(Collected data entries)
(** * Movie Lobby backend: a shallow embedding of the request pipeline

    The development follows the TypeScript sources:

    - [middleware/authMiddleware.ts]   the JWT admin gate ([authenticateAdmin]);
    - [models/movie.ts]                the Mongoose schema ([MovieSchema]);
    - [controllers/MovieController.ts] the five request handlers;
    - [routes/movieRoutes.ts]          the route table ([router]).

    The handlers are written in the source against three libraries:
    Express (routing, [req]/[res]), jsonwebtoken ([jwt.verify]) and Mongoose
    ([save], [find], [findByIdAndUpdate], [findByIdAndDelete]).  Express and
    Mongoose are modelled by small executable definitions that follow the
    documented behaviour the handlers rely on; what cannot be computed
    (signature verification, identifier generation, the part of the regular
    expression language that is not modelled) is a field of [Deps].

    Request bodies are modelled at the type the interface [IMovie] declares:
    each of the four schema paths is either absent from the body or carries a
    value of its declared type (a string, or a number for [rating]).  Numbers
    are rationals. *)

From Stdlib Require Import Ascii String QArith.
From stdpp Require Import base strings list option gmap.

Close Scope Q_scope.
Open Scope string_scope.

(** ** JavaScript values and string operations *)

Module Js.

(** The values a decoded token member can take; [object] stands for every
    non-primitive value. *)
Inductive value :=
| undefined
| null
| boolean (b : bool)
| number (q : Q)
| str (s : string)
| object.

(** [v !== s] for a string literal [s]: strict inequality never converts. *)
Definition strict_ne_string (v : value) (s : string) : bool :=
  match v with
  | str t => negb (String.eqb t s)
  | _ => true
  end.

(** [s.split(sep)] for a one-character separator: the pieces between
    successive separators, in order; never the empty list. *)
Fixpoint split (sep : ascii) (s : string) : list string :=
  match s with
  | EmptyString => [EmptyString]
  | String c rest =>
      if Ascii.eqb c sep then EmptyString :: split sep rest
      else match split sep rest with
           | [] => [String c EmptyString]
           | w :: ws => String c w :: ws
           end
  end.

(** Truthiness of an optional string: [undefined] and [""] are falsy. *)
Definition truthy (o : option string) : bool :=
  match o with
  | None => false
  | Some s => negb (String.eqb s "")
  end.

End Js.

(** ** HTTP responses *)

(** The documents of the collection: an identifier and the four schema
    paths.  A path of a stored document may be absent: MongoDB itself
    enforces no schema. *)
Definition ObjectId := N.

Record Fields := {
  title : option string;
  genre : option string;
  rating : option Q;
  streamingLink : option string;
}.

Record IMovie := {
  _id : ObjectId;
  doc : Fields;
}.

Inductive Body :=
| Message (message : string)      (* [{ message: ... }] *)
| OneMovie (m : IMovie)           (* a document *)
| Movies (ms : list IMovie)       (* an array of documents *)
| CannotRoute.                    (* Express's own 404 page *)

Record Response := {
  status : nat;
  json : Body;
}.

(** [res.json(x)] without [res.status] answers 200. *)
Definition res_json (b : Body) : Response := {| status := 200; json := b |}.
Definition res_status_json (code : nat) (b : Body) : Response :=
  {| status := code; json := b |}.

(** ** Requests *)

Inductive Method := GET | POST | PUT | DELETE.

#[global] Instance Method_eq_dec : EqDecision Method.
Proof. solve_decision. Defined.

**What the task asks:**
The records above are to be reproduced exactly, with nothing left out.

**Answer box:**
(** * Movie Lobby backend: a shallow embedding of the request pipeline

    The development follows the TypeScript sources:

    - [middleware/authMiddleware.ts]   the JWT admin gate ([authenticateAdmin]);
    - [models/movie.ts]                the Mongoose schema ([MovieSchema]);
    - [controllers/MovieController.ts] the five request handlers;
    - [routes/movieRoutes.ts]          the route table ([router]).

    The handlers are written in the source against three libraries:
    Express (routing, [req]/[res]), jsonwebtoken ([jwt.verify]) and Mongoose
    ([save], [find], [findByIdAndUpdate], [findByIdAndDelete]).  Express and
    Mongoose are modelled by small executable definitions that follow the
    documented behaviour the handlers rely on; what cannot be computed
    (signature verification, identifier generation, the part of the regular
    expression language that is not modelled) is a field of [Deps].

    Request bodies are modelled at the type the interface [IMovie] declares:
    each of the four schema paths is either absent from the body or carries a
    value of its declared type (a string, or a number for [rating]).  Numbers
    are rationals. *)

From Stdlib Require Import Ascii String QArith.
From stdpp Require Import base strings list option gmap.

Close Scope Q_scope.
Open Scope string_scope.

(** ** JavaScript values and string operations *)

Module Js.

(** The values a decoded token member can take; [object] stands for every
    non-primitive value. *)
Inductive value :=
| undefined
| null
| boolean (b : bool)
| number (q : Q)
| str (s : string)
| object.

(** [v !== s] for a string literal [s]: strict inequality never converts. *)
Definition strict_ne_string (v : value) (s : string) : bool :=
  match v with
  | str t => negb (String.eqb t s)
  | _ => true
  end.

(** [s.split(sep)] for a one-character separator: the pieces between
    successive separators, in order; never the empty list. *)
Fixpoint split (sep : ascii) (s : string) : list string :=
  match s with
  | EmptyString => [EmptyString]
  | String c rest =>
      if Ascii.eqb c sep then EmptyString :: split sep rest
      else match split sep rest with
           | [] => [String c EmptyString]
           | w :: ws => String c w :: ws
           end
  end.

(** Truthiness of an optional string: [undefined] and [""] are falsy. *)
Definition truthy (o : option string) : bool :=
  match o with
  | None => false
  | Some s => negb (String.eqb s "")
  end.

End Js.

(** ** HTTP responses *)

(** The documents of the collection: an identifier and the four schema
    paths.  A path of a stored document may be absent: MongoDB itself
    enforces no schema. *)
Definition ObjectId := N.

Record Fields := {
  title : option string;
  genre : option string;
  rating : option Q;
  streamingLink : option string;
}.

Record IMovie := {
  _id : ObjectId;
  doc : Fields;
}.

Inductive Body :=
| Message (message : string)      (* [{ message: ... }] *)
| OneMovie (m : IMovie)           (* a document *)
| Movies (ms : list IMovie)       (* an array of documents *)
| CannotRoute.                    (* Express's own 404 page *)

Record Response := {
  status : nat;
  json : Body;
}.

(** [res.json(x)] without [res.status] answers 200. *)
Definition res_json (b : Body) : Response := {| status := 200; json := b |}.
Definition res_status_json (code : nat) (b : Body) : Response :=
  {| status := code; json := b |}.

(** ** Requests *)

Inductive Method := GET | POST | PUT | DELETE.

#[global] Instance Method_eq_dec : EqDecision Method.
Proof. solve_decision. Defined.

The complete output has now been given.